There was evidence tending to show that although the appellant had issued no special invitations, it was keeping open house on the occasion for its patrons, its employees and their friends. It also appears that the Ford Motor Company's place of business, where witness Wunderlich had been employed for sixteen years, was located at Sarah and Forest Park Boulevard, inferentially off the route of the parade and one block distant from the Oliver Cadillac Building.

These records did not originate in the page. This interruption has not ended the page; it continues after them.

Lemma watch_spec deadline turns fds :
  Forall (fun t => snd t <> WaitFailed false) turns ->
  from (mkLedger fds (Alive false) true) (watch turns deadline) (fun ok l => l = mkLedger fds Gone false /\
    (ok = true <-> exists k now, turns !! k = Some (now, Exited 0) /\ now < deadline /\ Forall (waiting deadline) (take k turns))).
Proof.
  assert (Kill : forall (R : Prop), ~ R -> from (mkLedger fds (Alive false) true) kill_group
    (fun ok l => l = mkLedger fds Gone false /\ (ok = true <-> R))).
  { intros R HR. unfold kill_group. call. call. call. apply from_ret. by split. }
  intros H. induction H as [|[now w] turns Hw _ IH]; cbn [watch].
  { apply Kill. intros (k & n & E & _). by destruct k. }
  assert (First : now < deadline -> w <> Running -> w <> WaitFailed true ->
    ((exists k now', ((now, w) :: turns) !! k = Some (now', Exited 0) /\ now' < deadline /\
       Forall (waiting deadline) (take k ((now, w) :: turns))) <-> w = Exited 0)).
  { intros Hn H1 H2. split.
    - intros (k & n & E & _ & F). destruct k as [|k]; [by injection E as <- ->|]. cbn [take] in F.
      apply Forall_cons in F as [[_ [F|F]] _]; done.
    - intros ->. by exists 0%nat, now. }
  destruct (Z.ltb_spec now deadline) as [Hn|Hn]; cbn [negb].
  2:{ apply Kill. intros (k & n & E & Hk & F). destruct k as [|k]; [injection E as -> _; lia|]. cbn [take] in F.
      apply Forall_cons in F as [[F _] _]. cbn [fst] in F. lia. }
  assert (Later : w = Running \/ w = WaitFailed true -> from (mkLedger fds (Alive false) true) (watch turns deadline)
    (fun ok l => l = mkLedger fds Gone false /\ (ok = true <-> exists k now', ((now, w) :: turns) !! k = Some (now', Exited 0) /\
       now' < deadline /\ Forall (waiting deadline) (take k ((now, w) :: turns))))).
  { intros Hl. destruct IH as (l & E & -> & I). exists (mkLedger fds Gone false). split; [exact E|]. split; [done|]. rewrite I.
    split; intros (k & n & Ek & Hk & F).
    - exists (S k), n. split; [exact Ek|]. split; [exact Hk|]. cbn [take]. by constructor.
    - destruct k as [|k]; [injection Ek as <- ->; by destruct Hl|]. exists k, n. cbn [take] in F. by apply Forall_cons in F as [_ F]. }
  destruct w as [|code|signal|[|]]; [apply Later; auto| | |apply Later; auto|done].
  - call. call. apply from_ret. split; [done|]. rewrite First by done. rewrite Z.eqb_eq. split; [by intros ->|by intros [= ->]].
  - call. call. apply from_ret. split; [done|]. rewrite First by done. done.
Qed.

(** [run_process] says true exactly when the process was started and ended
    with 0 at a poll before the deadline.  As long as the child is the caller's to
    wait for, it is reaped on every path (killed first when it is late), and the
    process group that the SIGTERM handler would kill is set only while it
    runs. *)
Theorem run_process_correct arguments timeout forked start turns :
  Forall (fun t => snd t <> WaitFailed false) turns ->
  let m := run_process arguments timeout forked start turns in
  (exists l, ledger nothing (fst m) = Some l /\ group l = false /\
     child l = (if forked && negb (bool_decide (arguments = [])) then Gone else NoChild)) /\
  (snd m = true <->
   arguments <> [] /\ forked = true /\
   exists k now, turns !! k = Some (now, Exited 0) /\ now < start + timeout /\ Forall (waiting (start + timeout)) (take k turns)).
Proof.
  intros H m. unfold m, run_process. destruct arguments as [|a arguments].
  { split; [|by split; [|intros [W0 _]]]. exists nothing. rewrite andb_false_r. done. }
  rewrite bool_decide_false by done. destruct forked; cbn [negb andb].
  2:{ split; [by exists nothing|]. by split; [|intros (_ & W0 & _)]. }
  destruct (watch_spec (start + timeout) turns [] H) as (l & E & -> & X). split.
  - exists (mkLedger [] Gone false). split; [|done]. trace. exact E.
  - trace. rewrite X. split; [by intros R|by intros (_ & _ & R)].
Qed.

(** ** Witnesses *)

Definition sample_url : bytes := str "https://ha.local".

(** The results of the sample run: the transcript and the playback shown as
    progress, then the final result. *)
Definition sample_progress : list AssistPipelineResult :=
  [mkResult false (str "transcript") (str "zapal") [] [] (str "01JAB") [] false 0;
   mkResult true (str "playback") (str "zapal") (str "Gotowe") [] (str "01JAB") (str "action_done") true 0].
Definition sample_final : AssistPipelineResult :=
  mkResult true (str "final") (str "zapal") (str "Gotowe") [] (str "01JAB") (str "action_done") true 0.

Lemma sample_reports :
  AssistSession.child_reports AssistSession.sample_script sample_url (str "T") [] AssistSession.sample_audio sample_progress sample_final.
Proof. vm_compute. reflexivity. Qed.

(** Writes of two sizes with a retry, three reads, and the end of the child in
    the third turn. *)
Definition sample_env : Env :=
  let out := child_output sample_progress sample_final in
  mkEnv true true true true
    100 [mkWriteTurn 100 1 (Count 1000); mkWriteTurn 101 1 TryAgain; mkWriteTurn 101 0 WriteError; mkWriteTurn 102 1 (Count 800)]
    102 [mkTurn 103 false [take 100 out] Running; mkTurn 104 false [] (WaitFailed true); mkTurn 105 false [take 2048 (drop 100 out)] (Exited 0)]
    0 [] (match drop 2148 out with [] => [] | rest => [rest] end).

Lemma sample_env_run :
  let '(es, (r, o)) := run_assist_pipeline_process sample_env AssistSession.sample_audio in
  r = sample_final /\ progress o = map received sample_progress /\ wrote es = AssistSession.sample_audio /\
  signals es = [] /\ concat (got es) = concat (map (fun r => serialize_result r false) sample_progress ++ [serialize_result sample_final true]).
Proof. vm_compute. repeat split. Qed.

(** A cancel: the child is told to stop, does not within a second, and is
    killed. *)
Example sample_cancel :
  let env := mkEnv true true true true 100 [mkWriteTurn 100 1 (Count 9)] 100 [mkTurn 101 true [] Running] 101 [(101, Running); (102, Running)] [] in
  let m := run_assist_pipeline_process env [1; 2; 3] in
  signals (fst m) = [SIGTERM; SIGKILL] /\ fst (snd m) = failed (str "Anulowano Assist").
Proof. vm_compute. split; reflexivity. Qed.

Lemma assist_end_to_end_witness :
  let '(es, (r, o)) := run_assist_pipeline_process sample_env AssistSession.sample_audio in
  wrote es = AssistSession.sample_audio /\
  progress o = map received sample_progress /\
  (success r = true <->
   snd (AssistSession.assist_pipeline_child_main AssistSession.sample_script sample_url (str "T") [] AssistSession.sample_audio) = 0) /\
  success r = true /\ transcript r = str "zapal" /\ response r = str "Gotowe".
Proof.
  pose proof (assist_end_to_end sample_env AssistSession.sample_script sample_url (str "T") [] AssistSession.sample_audio) as H.
  pose proof sample_env_run as F. destruct (run_assist_pipeline_process sample_env AssistSession.sample_audio) as [es [r o]].
  destruct F as (_ & _ & Fw & Fs & Fg). split; [exact Fw|]. destruct H as (_ & _ & _ & _ & H).
  apply (H sample_progress sample_final).
  - discriminate.
  - exact Fw.
  - rewrite Fs. intros W0. inversion W0.
  - rewrite Fw, sample_reports. exact Fg.
  - exact sample_reports.
  - repeat constructor.
  - reflexivity.
Defined.

Lemma run_process_correct_witness :
  snd (run_process [str "/bin/true"] 60 true 10 [(10, Running); (11, WaitFailed true); (12, Exited 0)]) = true.
Proof.
  apply (run_process_correct [str "/bin/true"] 60 true 10 [(10, Running); (11, WaitFailed true); (12, Exited 0)]).
  - repeat constructor; discriminate.
  - split; [done|]. split; [done|]. exists 2%nat, 12. split; [reflexivity|]. split; [lia|]. repeat constructor; cbn; auto; lia.
Defined.
End Process.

In support of its assertion that the brick fell through some agency not under appellant's control, the appellant cites and relies upon the case of Rice v. White (Mo.), 239 S.W. 141, which was a case of specifically alleged negligence, involving the fall of a window pane. In that suit the plaintiff failed to make a prima facie case through failure to prove one or more of the specific acts charged. The window pane fell from a window in the second story of the building which was in the sole control and possession of a lessee thereof — not made a party to the suit — who, under the terms of the lease, was obligated to repair and maintain that portion of the building. With respect to the defendants, namely, a municipality and the individual owning the building, the court (l.c. 145) held them not liable on the ground, among others, that they were not in possession or control of that portion of the premises from which the glass fell. It seems obvious that the rule there applied can have no application to the present situation other than to point to the fact that liability attaches only to the right of control. And the legal requirement is that the instrumentality which caused the particular injury must have been under the management and control of the defendant.

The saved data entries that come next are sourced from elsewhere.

(* ===== verification/Listener.v ===== *)
(** The life cycles of the wake word listener (wake_word_listener.cpp) and of
    the microphone capture (assist_audio.cpp): [start], [stop] and the end of
    their threads, on a table of the descriptors and children of the panel.
    The loops of the threads over what they read are in [AssistAudio]; here a
    thread ends at any moment, by itself or because [stop] told it to.  The
    theorems say that nothing is left behind, whichever system call fails, and to
    which processes the signals go. *)
From S2P Require Import Prelude CString.
From stdpp Require Import list sets.
#[local] Open Scope Z_scope.

Module Listener.

(** ** The process *)

(** The number of open descriptors, the children that were not waited for, and
    the signals sent to a pid that is none of them. *)
Record Os := mkOs { open_fds : Z; children : list Z; stray : list Z }.

Definition os_pipe (os : Os) : Os := mkOs (open_fds os + 2) (children os) (stray os).
Definition os_close (n : Z) (os : Os) : Os := mkOs (open_fds os - n) (children os) (stray os).
Definition os_fork (pid : Z) (os : Os) : Os := mkOs (open_fds os) (pid :: children os) (stray os).
Definition os_kill (pid : Z) (os : Os) : Os :=
  if bool_decide (pid ∈ children os) then os else mkOs (open_fds os) (children os) (stray os ++ [pid]).

(** A wait that succeeds, by the caller or by a detached thread. *)
Definition os_reap (pid : Z) (os : Os) : Os := mkOs (open_fds os) (filter (fun p => p <> pid) (children os)) (stray os).

(** [fork] gives a positive number that no child has. *)
Definition fresh (pid : Z) (os : Os) : Prop := 0 < pid /\ pid ∉ children os.

(** ** The wake word listener *)

Inductive Thread := NoThread | Monitoring (output_fd capture_pid worker_pid : Z) | Ended.

Record WakeWordListener := mkListener {
  running_ : bool; output_fd_ : Z; capture_pid_ : Z; worker_pid_ : Z;
  wake_handler_ : bool; last_error_ : bytes; monitor_thread_ : Thread;
}.

Definition initial : WakeWordListener := mkListener false (-1) (-1) (-1) false [] NoThread.

(** What the system calls of [start] give, with [strerror(errno)]. *)
Record StartEnv := mkStartEnv {
  audio_pipe_ok : bool; output_pipe_ok : bool; fork_capture : option Z; fork_worker : option Z; fd : Z; strerror : bytes;
}.

Definition set_error (l : WakeWordListener) (error : bytes) : WakeWordListener :=
  mkListener (running_ l) (output_fd_ l) (capture_pid_ l) (worker_pid_ l) (wake_handler_ l) error (monitor_thread_ l).

(** The end of [monitor_loop]; [error] is set when [poll] failed. *)
Definition monitor_end (error : option bytes) (l : WakeWordListener) (os : Os) : WakeWordListener * Os :=
  match monitor_thread_ l with
  | Monitoring output_fd capture_pid worker_pid =>
      let l := match error with Some e => set_error l (str "Błąd workera wake word: " ++ e) | None => l end in
      (mkListener false (output_fd_ l) (capture_pid_ l) (worker_pid_ l) (wake_handler_ l) (last_error_ l) Ended,
       os_reap worker_pid (os_reap capture_pid (os_close 1 (os_kill worker_pid (os_kill capture_pid os)))))
  | _ => (l, os)
  end.

(** [join] waits for [monitor_end]: [running_] is false. *)
Definition stop (l : WakeWordListener) (os : Os) : WakeWordListener * Os :=
  let l := mkListener false (output_fd_ l) (capture_pid_ l) (worker_pid_ l) (wake_handler_ l) (last_error_ l) (monitor_thread_ l) in
  let os := if 0 <? capture_pid_ l then os_kill (capture_pid_ l) os else os in
  let os := if 0 <? worker_pid_ l then os_kill (worker_pid_ l) os else os in
  let '(l, os) := monitor_end None l os in
  (mkListener (running_ l) (-1) (-1) (-1) false (last_error_ l) NoThread, os).

Definition start (env : StartEnv) (l : WakeWordListener) (os : Os) : bool * WakeWordListener * Os :=
  let '(l, os) := stop l os in
  let l := set_error l [] in
  let fail message os := (false, set_error l (message ++ strerror env), os) in
  if negb (audio_pipe_ok env) then fail (str "Nie można utworzyć potoku wake word: ") os
  else
    let os := os_pipe os in
    if negb (output_pipe_ok env) then fail (str "Nie można utworzyć potoku wake word: ") (os_close 2 os)
    else
      let os := os_pipe os in
      match fork_capture env with
      | None => fail (str "Nie można uruchomić mikrofonu wake word: ") (os_close 4 os)
      | Some capture_pid =>
          let os := os_fork capture_pid os in
          match fork_worker env with
          | None => fail (str "Nie można uruchomić workera wake word: ") (os_reap capture_pid (os_close 4 (os_kill capture_pid os)))
          | Some worker_pid =>
              let os := os_close 3 (os_fork worker_pid os) in
              (true, mkListener true (fd env) capture_pid worker_pid true (last_error_ l) (Monitoring (fd env) capture_pid worker_pid), os)
          end
      end.

(** ** Courses of events *)

Inductive Action := Start (env : StartEnv) | Stop | MonitorEnds (error : option bytes).

Definition act (s : WakeWordListener * Os) (a : Action) : WakeWordListener * Os :=
  match a with
  | Start env => let '(_, l, os) := start env (fst s) (snd s) in (l, os)
  | Stop => stop (fst s) (snd s)
  | MonitorEnds error => monitor_end error (fst s) (snd s)
  end.

(** The pids that [fork] gives are new when it gives them. *)
Definition env_ok (env : StartEnv) (os : Os) : Prop :=
  forall pid, fork_capture env = Some pid -> fresh pid os /\
    forall pid', fork_worker env = Some pid' -> fresh pid' (os_fork pid os).

Inductive reaches (s : WakeWordListener * Os) : list Action -> WakeWordListener * Os -> Prop :=
| reaches_nil : reaches s [] s
| reaches_snoc acts t a :
    reaches s acts t ->
    match a with Start env => env_ok env (snd (stop (fst t) (snd t))) | _ => True end ->
    reaches s (acts ++ [a]) (act t a).

(** The listener with its resources, beside [fds] descriptors and the children
    [others] of other parts of the panel. *)
Inductive owns (fds : Z) (others : list Z) : WakeWordListener -> Os -> Prop :=
| owns_idle error st :
    owns fds others (mkListener false (-1) (-1) (-1) false error NoThread) (mkOs fds others st)
| owns_thread r fd c w h error st :
    0 < c -> 0 < w -> c <> w -> c ∉ others -> w ∉ others ->
    owns fds others (mkListener r fd c w h error (Monitoring fd c w)) (mkOs (fds + 1) (w :: c :: others) st)
| owns_ended fd c w h error st :
    0 < c -> 0 < w ->
    owns fds others (mkListener false fd c w h error Ended) (mkOs fds others st).

Lemma reap_other (pid : Z) (l : list Z) : pid ∉ l -> filter (fun p => p <> pid) l = l.
Proof.
  induction l as [|x l IH]; intros H; [done|]. apply not_elem_of_cons in H as [H1 H2].
  rewrite filter_cons_True by congruence. by rewrite IH.
Qed.

Lemma reap_both (c w : Z) (others : list Z) : c <> w -> c ∉ others -> w ∉ others ->
  filter (fun p => p <> w) (filter (fun p => p <> c) (w :: c :: others)) = others.
Proof.
  intros Hn Hc Hw. rewrite (filter_cons_True _ w) by congruence. rewrite (filter_cons_False _ c) by (intros W0; by apply W0).
  rewrite (reap_other c) by exact Hc. rewrite filter_cons_False by (intros W0; by apply W0). by apply reap_other.
Qed.

Lemma kill_child pid os : pid ∈ children os -> os_kill pid os = os.
Proof. intros H. unfold os_kill. by rewrite bool_decide_true. Qed.

Lemma monitor_end_owns fds others error l os :
  owns fds others l os -> owns fds others (fst (monitor_end error l os)) (snd (monitor_end error l os)).
Proof.
  intros [e st|r fd c w h e st Hc Hw Hn Hoc How|fd c w h e st Hc Hw]; cbn [monitor_end monitor_thread_ fst snd];
    [constructor| |by constructor].
  rewrite !kill_child by (rewrite ?kill_child; cbn; set_solver). unfold os_close, os_reap. cbn [open_fds children stray].
  rewrite reap_both by assumption. replace (fds + 1 - 1) with fds by lia.
  destruct error; by constructor.
Qed.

The appellant urges that there was no such control in this instance because appellant's evidence disclosed that the act of a trespasser (Wunderlich) caused the brick to fall and that this court should so hold as a matter of law. Whatever the status of Wunderlich may have been, we are of opinion that the evidence was ample to support an inference that the appellant, shown to have been the owner in possession of the premises, was in the legal view in the exclusive control thereof. In McCloskey v. Koplar, 329 Mo. 527, 46 S.W.2d 557, a falling-object case, our court en banc pointed out that the requirement referred to above does not mean actual physical control, but refers rather to the right of control at the time the negligence was committed. This right of complete and exclusive control was indisputably shown by the evidence to be in the appellant.

Again, the appellant was in the actual exercise of control. As stated above, earlier in the evening its secretary directed persons near the window not to open it. This bit of evidence would support an inference that the secretary, in view of the circumstances that other windows on the same floor were open and in use by visitors, may have had other reasons for keeping this particular window closed on this special occasion than merely for the exclusion of street dust. Under the circumstances of the case appellant was charged with actual notice that the window would likely be opened by some visitor. But be that as it may, under the res ipsa loquitur doctrine proof of notice of the owner of the defective instrumentality which caused the injury is not required. [McCloskey v. Koplar, supra; Frank v. City of St. Louis, 110 Mo. 516, 19 S.W. 938.] Furthermore, as regards Wunderlich's status, it is worthy of note that the appellant was conducting a business ordinarily open to the public. The building being on the line of the Veiled Prophet's travel, the upper-story windows furnished desirable vantage points from which to view that spectacle. In view of the business with which Wunderlich was connected, its proximity to the Cadillac building, the likelihood of his acquaintance with employees of appellant, and in view of the fact that for some reason not disclosed he made a subsequent report to the appellant, it was fairly inferable, if his testimony were believed, that he was at least a licensee, if not an invitee, of appellant. Among other permissible inferences were these, that if the half-brick was dislodged by the raising of the window, that might have resulted from the act of the individual who first partly raised the window — possibly immediately before Wunderlich came on the scene — though so far as the oral testimony goes, neither one of those two raised the window as high as the brick's point of placement in the wall; also, the brick previously may have been removed, because of being loose, and placed upon the windowsill, and caused to fall thence either by raising the window or in some other manner. It is difficult to conceive of this brick's falling, unless the wall and window were improperly constructed or in a state of disrepair. In either of which events negligence on the part of appellant was inferable.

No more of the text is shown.